[Stored data]
+ + + +
(** * Edge behaviour of the forward pass, and [broadcast_variables] *)

Lemma mapM_getnat_missing {A : Type} (l : list A) (ids : list nat) (index : nat) :
  In index ids -> (length l <= index)%nat ->
  mapM (Py.getnat l) ids = Raise IndexError.
Proof.
  intros Hin Hout. induction ids as [|i ids IH]; [destruct Hin|].
  cbn [mapM]. unfold Py.getnat at 1.
  destruct (nth_error l i) as [x|] eqn:Hx; [|reflexivity].
  cbn [bind]. destruct Hin as [-> | Hin].
  - apply nth_error_None in Hout. congruence.
  - now rewrite (IH Hin).
Qed.

Lemma mapM_getnat_total {A : Type} (l : list A) (ids : list nat) :
  (exists xs, mapM (Py.getnat l) ids = Ok xs)
  \/ mapM (Py.getnat l) ids = Raise IndexError.
Proof.
  induction ids as [|i ids IH]; [left; now exists []|].
  cbn [mapM]. unfold Py.getnat at 1 3.
  destruct (nth_error l i) as [x|]; [|now right]. cbn [bind].
  destruct IH as [[xs ->] | ->]; [left; now exists (x :: xs)|now right].
Qed.

Lemma reshard_missing (inputs : list Tensor) (idss : list (list nat))
  (ids : list nat) (index : nat) :
  In ids idss -> In index ids -> (length inputs <= index)%nat ->
  forall st, foldM (reshard_step inputs) idss st = Raise IndexError.
Proof.
  intros Hids Hin Hout. induction idss as [|ids' idss IH]; [destruct Hids|].
  intros st. cbn [foldM]. unfold reshard_step at 1.
  destruct (mapM_getnat_total inputs ids') as [[xs E]|E]; rewrite E; cbn [bind];
    [|reflexivity].
  destruct Hids as [-> | Hids].
  - rewrite (mapM_getnat_missing inputs ids index Hin Hout) in E. discriminate.
  - apply IH. exact Hids.
Qed.

(** X15: on the multi-worker path a worker that is given fewer inputs than
    the strategy addresses does not get past the preparation of the first
    exchange: as soon as one index of [input_ids_list] is not a position of
    [inputs], [inputs[index]] raises [IndexError]. *)
Theorem missing_input_raises (s : Strategy) (inputs : list Tensor)
  (ids : list nat) (index : nat) :
  In ids (input_ids_list s) -> In index ids -> (length inputs <= index)%nat ->
  dp_to_mp_send s inputs = Raise IndexError.
Proof.
  intros Hids Hin Hout. unfold dp_to_mp_send. cbv zeta.
  rewrite (reshard_missing _ (input_ids_list s) ids index Hids Hin); [reflexivity|].
  now rewrite length_map.
Qed.

Lemma missing_input_raises_witness :
  dp_to_mp_send (plan (layer example_rank1)) [mkTensor int32 [2%nat] [0; 1]]
  = Raise IndexError.
Proof.
  apply (missing_input_raises (plan (layer example_rank1))
           [mkTensor int32 [2%nat] [0; 1]] [0%nat; 1%nat] 1%nat).
  - vm_compute. auto.
  - simpl. auto.
  - simpl. lia.
Defined.

(** X16: a single worker pairs its inputs with the table map by [zip]:
    inputs beyond the map are ignored and entries of the map beyond the
    inputs give no output, without an error.  Output [g] is the lookup of
    input [g] in table [local_input_table_map[g]], cast to the compute
    dtype. *)
Theorem single_worker_zip {V : Type} (lookup : list (list V) -> list Z -> list V)
  (cast : V -> V) (self : @Worker V) (inputs : list Tensor) :
  world_size (layer self) = 1%nat ->
  Forall (fun m => 0 <= m < Z.of_nat (length (weights self)))
         (local_input_table_map (plan (layer self))) ->
  Forall (fun inp => shape inp <> []) inputs ->
  exists outputs,
    call lookup cast [self] [inputs] 0 = Ok outputs
    /\ length outputs
       = Nat.min (length (local_input_table_map (plan (layer self)))) (length inputs)
    /\ forall g m inp,
         nth_error (local_input_table_map (plan (layer self))) g = Some m ->
         nth_error inputs g = Some inp ->
         nth_error outputs g
         = Some (map (fun row =>
                        map cast (lookup (nth (Z.to_nat m) (weights self) []) row))
                     (rows_of (hd 0%nat (shape inp)) (num_elements (tl (shape inp)))
                              (data inp))).
Proof.
  intros Hsize Hmap Hshape.
  set (look := fun p : Z * Tensor =>
                 map (lookup (nth (Z.to_nat (fst p)) (weights self) []))
                     (rows_of (hd 0%nat (shape (snd p)))
                              (num_elements (tl (shape (snd p)))) (data (snd p)))).
  exists (map (map (map cast))
              (map look (combine (local_input_table_map (plan (layer self))) inputs))).
  split; [|split].
  - unfold call. cbn [Py.getnat nth_error bind]. rewrite Hsize. cbn [Nat.eqb bind].
    unfold local_lookups. rewrite (mapM_map _ look); [reflexivity|].
    intros [m inp] Hin. pose proof (in_combine_l _ _ _ _ Hin) as Hm.
    pose proof (in_combine_r _ _ _ _ Hin) as Hi.
    pose proof (proj1 (Forall_forall _ _) Hmap m Hm) as Hr. cbv beta in Hr.
    pose proof (proj1 (Forall_forall _ _) Hshape inp Hi) as Hs. cbv beta in Hs.
    replace m with (Z.of_nat (Z.to_nat m)) at 1 by lia.
    assert (Z.to_nat m < length (weights self))%nat as Hlt by lia.
    rewrite (getitem_nat _ _ _ (nth_error_nth' _ [] Hlt)). cbn [bind].
    unfold embedding_call, samples, look. cbn [fst snd].
    destruct (shape inp) as [|b rest]; [congruence|]. reflexivity.
  - now rewrite !length_map, length_combine.
  - intros g m inp Hm Hi. rewrite !nth_error_map.
    rewrite (nth_error_combine _ _ g m inp Hm Hi). cbn [option_map].
    unfold look. cbn [fst snd]. now rewrite map_map.
Qed.

Lemma single_worker_zip_witness :
  exists outputs,
    call row_lookup (fun v => v) example_single
         [[mkTensor int32 [2%nat] [0; 1]]] 0 = Ok outputs
    /\ length outputs = 1%nat.
Proof.
  destruct (single_worker_zip row_lookup (fun v => v)
              (nth 0 example_single example_rank1)
              [mkTensor int32 [2%nat] [0; 1]])
    as (outputs & Hcall & Hlen & _).
  - reflexivity.
  - vm_compute. repeat constructor; discriminate.
  - repeat constructor. discriminate.
  - exists outputs. split; [exact Hcall|exact Hlen].
Defined.

Lemma sort_variables_spec (model_vars : list variable) :
  sort_variables model_vars
  = (filter (fun var => negb (is_mp var)) model_vars, filter is_mp model_vars).
Proof.
  unfold sort_variables.
  assert (forall dp mp,
             fold_left (fun '(dp_vars, mp_vars) var =>
                          if sync_eqb (synchronization var) NONE
                          then (dp_vars, mp_vars ++ [var])
                          else (dp_vars ++ [var], mp_vars))
                       model_vars (dp, mp)
             = (dp ++ filter (fun var => negb (is_mp var)) model_vars,
                mp ++ filter is_mp model_vars)) as G.
  { induction model_vars as [|v vars IH]; intros dp mp; cbn [fold_left filter].
    - now rewrite !app_nil_r.
    - pose proof (eq_refl : is_mp v = sync_eqb (synchronization v) NONE) as E.
      destruct (is_mp v); rewrite <- E; cbn [negb]; rewrite IH, <- ?app_assoc;
        reflexivity. }
  exact (G [] []).
Qed.

(** X17: [broadcast_variables] hands to Horovod the variables whose
    synchronization is not NONE, all of them and in the order of
    [model_vars], with the root rank it was given: a model-parallel
    variable is never broadcast. *)
Theorem broadcast_skips_model_parallel (model_vars : list variable)
  (root_rank : nat) :
  broadcast_variables model_vars root_rank
  = (filter (fun var => negb (sync_eqb (synchronization var) NONE)) model_vars,
     root_rank).
Proof.
  unfold broadcast_variables. rewrite sort_variables_spec. reflexivity.
Qed.

(** X18: the cast to the dtype of the exchange never alters an index: the
    dtype is [int64] as soon as one input is, so that no [int64] input is
    narrowed; every input keeps its shape and its values and all inputs
    leave with one dtype. *)
Theorem cast_keeps_indices (inputs : list Tensor) (inp : Tensor) :
  In inp inputs ->
  data (tf_cast inp (comm_dtype inputs)) = data inp
  /\ shape (tf_cast inp (comm_dtype inputs)) = shape inp
  /\ dtype (tf_cast inp (comm_dtype inputs)) = comm_dtype inputs
  /\ (dtype inp = int64 -> comm_dtype inputs = int64).
Proof.
  intros Hin. rewrite (tf_cast_comm inputs inp Hin). cbn [data shape dtype].
  repeat split. intros E. rewrite comm_dtype_spec.
  replace (existsb (fun inp => dtype_eqb (dtype inp) int64) inputs) with true;
    [reflexivity|].
  symmetry. apply existsb_exists. exists inp. split; [exact Hin|]. now rewrite E.
Qed.

Lemma cast_keeps_indices_witness :
  data (tf_cast (mkTensor int64 [2%nat] [2; 4294967296])
          (comm_dtype [mkTensor int32 [2%nat] [0; 1];
                       mkTensor int64 [2%nat] [2; 4294967296]]))
  = [2; 4294967296].
Proof.
  destruct (cast_keeps_indices
              [mkTensor int32 [2%nat] [0; 1]; mkTensor int64 [2%nat] [2; 4294967296]]
              (mkTensor int64 [2%nat] [2; 4294967296])) as (Hd & _).
  - simpl. auto.
  - exact Hd.
Defined.


(** * Saving and restoring the weights of a group *)

Lemma with_occurrence_ext_from {A : Type} (F G : nat -> nat -> A) (l : list nat) :
  forall pre,
    (forall t j, (Py.count pre t <= j)%nat -> F t j = G t j) ->
    with_occurrence F pre l = with_occurrence G pre l.
Proof.
  induction l as [|t l IH]; intros pre H; [reflexivity|].
  cbn [with_occurrence]. f_equal.
  - apply H. lia.
  - apply IH. intros t' j Hj. apply H. rewrite count_snoc in Hj. lia.
Qed.
(** * ActivityDrawer: the view logic of [src/components/ActivityDrawer/index.tsx]

    A shallow embedding of the component's pure derivations (network
    configuration, display address, row formatting) and of its
    fetch-and-store effect, followed by the properties of each. *)

From Stdlib Require Import ZArith Lia Ascii String.
From stdpp Require Import base list gmap pretty.

Local Open Scope Z_scope.

(** ** JavaScript strings

    A JavaScript string is a sequence of 16-bit code units; [length],
    [slice] and [includes] all count code units. *)

Module JS.

Definition jsstring := list N.

(** Literal of Basic Latin characters. *)
Definition lit (s : string) : jsstring :=
  List.map N_of_ascii (list_ascii_of_string s).

(** U+2026 HORIZONTAL ELLIPSIS and U+2014 EM DASH. *)
Definition ellipsis : jsstring := [8230%N].
Definition emDash : jsstring := [8212%N].

Definition len (s : jsstring) : Z := Z.of_nat (length s).

(** Relative index of [String.prototype.slice]: negative counts from the
    end, and the result is clamped to [0, len]. *)
Definition relIndex (l i : Z) : Z :=
  if i <? 0 then Z.max (l + i) 0 else Z.min i l.

(** [s.slice(start, end)] *)
Definition slice (s : jsstring) (start end_ : Z) : jsstring :=
  let from := relIndex (len s) start in
  let to := relIndex (len s) end_ in
  take (Z.to_nat (to - from)) (drop (Z.to_nat from) s).

(** [s.slice(start)]: the end defaults to the length. *)
Definition sliceFrom (s : jsstring) (start : Z) : jsstring :=
  slice s start (len s).

(** Truthiness of an optional string: [undefined] and [''] are falsy. *)
Definition truthy (s : option jsstring) : bool :=
  match s with
  | Some (_ :: _) => true
  | _ => false
  end.

(** [s.startsWith(p)] and [s.includes(p)] on code units. *)
Fixpoint startsWith (p s : jsstring) : bool :=
  match p, s with
  | [], _ => true
  | _ :: _, [] => false
  | a :: p', b :: s' => (a =? b)%N && startsWith p' s'
  end.

Fixpoint includes (p s : jsstring) : bool :=
  startsWith p s ||
  match s with
  | [] => false
  | _ :: s' => includes p s'
  end.

(** [s.toLowerCase()]. Basic Latin capitals are shifted to their small
    letters; U+212A KELVIN SIGN and U+0130 are the only code units outside
    Basic Latin whose lower-casing produces a Basic Latin letter. Every
    other code unit is kept: its lower-casing is a single code unit outside
    Basic Latin, so tests against Basic Latin substrings are unaffected. *)
Definition lowerUnit (c : N) : jsstring :=
  if (65 <=? c)%N && (c <=? 90)%N then [(c + 32)%N]
  else if (c =? 8490)%N then [107%N]
  else if (c =? 304)%N then [105%N; 775%N]
  else [c].

Definition toLowerCase (s : jsstring) : jsstring := flat_map lowerUnit s.

(** Decimal rendering of an integral Number, as template literals do. *)
Definition numberToString (z : Z) : jsstring := lit (pretty z).

End JS.
Import JS.

(** ** Row formatter: [short] *)

(** [(s?: string, n = 8) => !s ? '—' : s.length > n * 2 ? `${s.slice(0, n)}…${s.slice(-n)}` : s] *)
Definition short (s : option jsstring) (n : option Z) : jsstring :=
  let n := default 8 n in
  match s with
  | Some s' =>
      if negb (truthy s) then emDash
      else if len s' >? n * 2 then slice s' 0 n ++ ellipsis ++ sliceFrom s' (- n)
      else s'
  | None => emDash
  end.
(** * Messer: the session state of the terminal messenger client

    A shallow embedding of [messer.js] (the [Messer] prototype: caches,
    name resolution, bulk fetch, login, start-up and command dispatch) and
    of [helpers.js] (where the credentials come from), followed by the
    properties of the session manager that are stated about them.

    Conventions of the embedding.
    - A JavaScript string is a [string] whose characters are read as the
      code units U+0000..U+00FF.
    - [undefined] and [null] are [None]; a property that the code only ever
      reads as a string is an [option string].
    - A plain object used as a dictionary whose enumeration order is never
      observed ([threadCache], [userCache], the user object) is a [gmap];
      [threadMap], whose keys are enumerated by [Object.keys], is an ordered
      property list.  Keys that name members of [Object.prototype]
      (such as [constructor]) are not considered.
    - A node-style callback [(err, data)] receives a [response]: either the
      data or the error, never both.
    - A function that returns a promise is run up to the point where the
      promise settles; its [completion] is [Normal v] when the promise is
      fulfilled with [v] and [Abrupt r] when it is rejected with [r].  For a
      synchronous function [Normal] is a return and [Abrupt] a throw.
      [getThreadById] is also given in two halves (executor and callback)
      so that calls can be interleaved. *)

From Stdlib Require Import Ascii String NArith.
From stdpp Require Import gmap strings list fin_maps.

Local Open Scope string_scope.
Local Open Scope list_scope.
Set Warnings "-clear-no-such-hyp".

(** ** JavaScript strings *)

Module JsString.

Definition code (c : ascii) : N := N_of_ascii c.

(** White space and line terminators removed by [String.prototype.trim]:
    TAB, LF, VT, FF, CR, SP and NBSP. *)
Definition is_whitespace (c : ascii) : bool :=
  let n := code c in
  ((9 <=? n) && (n <=? 13) || (n =? 32) || (n =? 160))%N.
(** * Guru Meditation: a shallow embedding of guru.cpp (release 1.3)

    The error-handling core of the repository is a handful of functions over
    process-wide globals.  The globals become one record [Guru]; every
    function becomes a state transformer returning an [Outcome], which says
    whether the call returned, called [exit], or is blocked in the loop that
    shows the halt notice.  The preprocessor switches of guru.h become a
    [Build] value.

    The repository holds two generations of the same file.  The model
    follows release 1.3 (guru.cpp); release 1.2 differs in that it has no
    printf-style rendering, always compiles the stack trace, and lets
    [halt] return in a build without front end.

    Conventions of the model:
    - clock readings are an argument [now] (ticks of the system clock, taken
      as nanoseconds); one call reads one value of the clock;
    - [elapsed_seconds] is a [std::chrono::duration<float>]: the tick
      difference is converted to single precision and divided by the ticks
      per second in single precision, both rounded to nearest, ties to even
      (see [to_float]);
    - [localtime] is taken as UTC;
    - [__PRETTY_FUNCTION__] is rendered the way GCC does. *)

From Stdlib Require Import ZArith List String Ascii Bool Lia.
From Stdlib Require Import DecimalString DecimalNat.
From Stdlib Require Import QArith Qround Qpower Lqa.
Import ListNotations.
(** * cuSPARSE backend of the oneMKL sparse interface: handle cache and scoped context

    Shallow embedding of
      - [cusparse_helper.hpp]        (overflow check, error classes, error macros),
      - [cusparse_handle.hpp]        (the thread-local handle cache and its destructor),
      - [cusparse_scope_handle.cpp]  (scoped context handler, context callback, get_handle),
      - [cusparse_task.hpp]          (the host-task factory).

    Pointers ([CUcontext], [CUstream], [cusparseHandle_t], addresses of
    [std::atomic<cusparseHandle_t>] objects) are natural numbers of type [N];
    [nullptr] is [0].  64-bit indices are integers of type [Z] with the
    two's-complement wrap-around written out. *)

From Stdlib Require Import ZArith String Lia.
From stdpp Require Import gmap list.

Local Open Scope N_scope.

Abbreviation nullptr := 0%N (only parsing).

(** ** 64-bit signed integers *)

Module Int64.

Definition min_signed : Z := (- 2 ^ 63)%Z.
Definition max_signed : Z := (2 ^ 63 - 1)%Z.

Definition in_range (z : Z) : Prop := (min_signed <= z <= max_signed)%Z.

(** Reduction of a mathematical integer to its [int64_t] representative. *)
Definition wrap (z : Z) : Z := ((z + 2 ^ 63) mod 2 ^ 64 - 2 ^ 63)%Z.

(** [std::abs] on [std::int64_t]: the negation is a 64-bit negation. *)
Definition abs (x : Z) : Z := if (x <? 0)%Z then wrap (- x) else x.

End Int64.

(** ** Vendor status codes and the exceptions of [cusparse_helper.hpp] *)

Inductive cusparseStatus_t :=
  | CUSPARSE_STATUS_SUCCESS
  | CUSPARSE_STATUS_NOT_INITIALIZED
  | CUSPARSE_STATUS_ALLOC_FAILED
  | CUSPARSE_STATUS_INVALID_VALUE
  | CUSPARSE_STATUS_ARCH_MISMATCH
  | CUSPARSE_STATUS_MAPPING_ERROR
  | CUSPARSE_STATUS_EXECUTION_FAILED
  | CUSPARSE_STATUS_INTERNAL_ERROR
  | CUSPARSE_STATUS_MATRIX_TYPE_NOT_SUPPORTED
  | CUSPARSE_STATUS_ZERO_PIVOT
  | CUSPARSE_STATUS_NOT_SUPPORTED
  | CUSPARSE_STATUS_INSUFFICIENT_RESOURCES.

Inductive CUresult :=
  | CUDA_SUCCESS
  | CUDA_ERROR_INVALID_VALUE
  | CUDA_ERROR_OUT_OF_MEMORY
  | CUDA_ERROR_NOT_INITIALIZED
  | CUDA_ERROR_INVALID_DEVICE
  | CUDA_ERROR_INVALID_CONTEXT
  | CUDA_ERROR_LAUNCH_OUT_OF_RESOURCES
  | CUDA_ERROR_NOT_PERMITTED
  | CUDA_ERROR_UNKNOWN.

Definition cusparse_error_map (error : cusparseStatus_t) : string :=
  match error with
  | CUSPARSE_STATUS_SUCCESS => "CUSPARSE_STATUS_SUCCESS"
  | CUSPARSE_STATUS_NOT_INITIALIZED => "CUSPARSE_STATUS_NOT_INITIALIZED"
  | CUSPARSE_STATUS_ALLOC_FAILED => "CUSPARSE_STATUS_ALLOC_FAILED"
  | CUSPARSE_STATUS_INVALID_VALUE => "CUSPARSE_STATUS_INVALID_VALUE"
  | CUSPARSE_STATUS_ARCH_MISMATCH => "CUSPARSE_STATUS_ARCH_MISMATCH"
  | CUSPARSE_STATUS_EXECUTION_FAILED => "CUSPARSE_STATUS_EXECUTION_FAILED"
  | CUSPARSE_STATUS_INTERNAL_ERROR => "CUSPARSE_STATUS_INTERNAL_ERROR"
  | CUSPARSE_STATUS_NOT_SUPPORTED => "CUSPARSE_STATUS_NOT_SUPPORTED"
  | CUSPARSE_STATUS_MATRIX_TYPE_NOT_SUPPORTED => "CUSPARSE_STATUS_MATRIX_TYPE_NOT_SUPPORTED"
  | CUSPARSE_STATUS_INSUFFICIENT_RESOURCES => "CUSPARSE_STATUS_INSUFFICIENT_RESOURCES"
  | _ => "<unknown>"
  end.

Definition cuda_error_map (result : CUresult) : string :=
  match result with
  | CUDA_SUCCESS => "CUDA_SUCCESS"
  | CUDA_ERROR_NOT_PERMITTED => "CUDA_ERROR_NOT_PERMITTED"
  | CUDA_ERROR_INVALID_CONTEXT => "CUDA_ERROR_INVALID_CONTEXT"
  | CUDA_ERROR_INVALID_DEVICE => "CUDA_ERROR_INVALID_DEVICE"
  | CUDA_ERROR_INVALID_VALUE => "CUDA_ERROR_INVALID_VALUE"
  | CUDA_ERROR_OUT_OF_MEMORY => "CUDA_ERROR_OUT_OF_MEMORY"
  | CUDA_ERROR_LAUNCH_OUT_OF_RESOURCES => "CUDA_ERROR_LAUNCH_OUT_OF_RESOURCES"
  | _ => "<unknown>"
  end.

(** The three exception classes thrown by the backend, each with its
    [what()] string; the two vendor errors also carry [error_number]. *)
Inductive exception :=
  | runtime_error (what : string)
  | cusparse_error_exn (what : string) (error_number : cusparseStatus_t)
  | cuda_error_exn (what : string) (error_number : CUresult).

Definition cusparse_error (message : string) (result : cusparseStatus_t) : exception :=
  cusparse_error_exn (message ++ cusparse_error_map result) result.

Definition cuda_error (message : string) (result : CUresult) : exception :=
  cuda_error_exn (message ++ cuda_error_map result) result.

Definition overflow_message : string :=
  "Cusparse index overflow. cusparse does not support 64 bit integer as data size. Thus, the data size should not be greater that maximum supported size by 32 bit integer.".

(** ** The vendor entry points the backend calls *)

Inductive call :=
  | cuCtxGetCurrent
  | cuCtxSetCurrent (ctx : N)
  | cuStreamSynchronize (stream : N)
  | cusparseCreate
  | cusparseDestroy (handle : N)
  | cusparseSetStream (handle stream : N)
  | cusparseGetStream (handle : N).

Global Instance call_eq_dec : EqDecision call.
Proof. solve_decision. Defined.

Definition call_name (c : call) : string :=
  match c with
  | cuCtxGetCurrent => "cuCtxGetCurrent"
  | cuCtxSetCurrent _ => "cuCtxSetCurrent"
  | cuStreamSynchronize _ => "cuStreamSynchronize"
  | cusparseCreate => "cusparseCreate"
  | cusparseDestroy _ => "cusparseDestroy"
  | cusparseSetStream _ _ => "cusparseSetStream"
  | cusparseGetStream _ => "cusparseGetStream"
  end.

(** ** Program state

    [current_context] is the CUDA context bound to the calling thread,
    [handles] the live cuSPARSE handles with the stream each is bound to,
    [atomics] the allocated [std::atomic<cusparseHandle_t>] objects with
    their value, [cusparse_handle_mapper_] the map of the thread-local
    [handle_helper], [deleters] the registrations made through
    [contextSetExtendedDeleter], and [trace] the vendor calls issued so
    far, oldest first. *)
Record world := World {
  current_context : N;
  handles : gmap N N;
  atomics : gmap N N;
  cusparse_handle_mapper_ : gmap N N;
  deleters : list (N * N);
  trace : list call
}.

Definition set_current_context (c : N) (w : world) : world :=
  World c (handles w) (atomics w) (cusparse_handle_mapper_ w) (deleters w) (trace w).
Definition set_handles (hs : gmap N N) (w : world) : world :=
  World (current_context w) hs (atomics w) (cusparse_handle_mapper_ w) (deleters w) (trace w).
Definition set_atomics (a : gmap N N) (w : world) : world :=
  World (current_context w) (handles w) a (cusparse_handle_mapper_ w) (deleters w) (trace w).
Definition set_mapper (m : gmap N N) (w : world) : world :=
  World (current_context w) (handles w) (atomics w) m (deleters w) (trace w).
Definition add_deleter (d : N * N) (w : world) : world :=
  World (current_context w) (handles w) (atomics w) (cusparse_handle_mapper_ w)
        (d :: deleters w) (trace w).
Definition record_call (c : call) (w : world) : world :=
  World (current_context w) (handles w) (atomics w) (cusparse_handle_mapper_ w)
        (deleters w) (trace w ++ [c]).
+ + + +
TASK REQUIREMENTS. Among the lines above, find those with the string "stdpp" and copy them.

ANSWER SECTION.
From stdpp Require Import base list gmap pretty.
From stdpp Require Import gmap strings list fin_maps.
From stdpp Require Import gmap list.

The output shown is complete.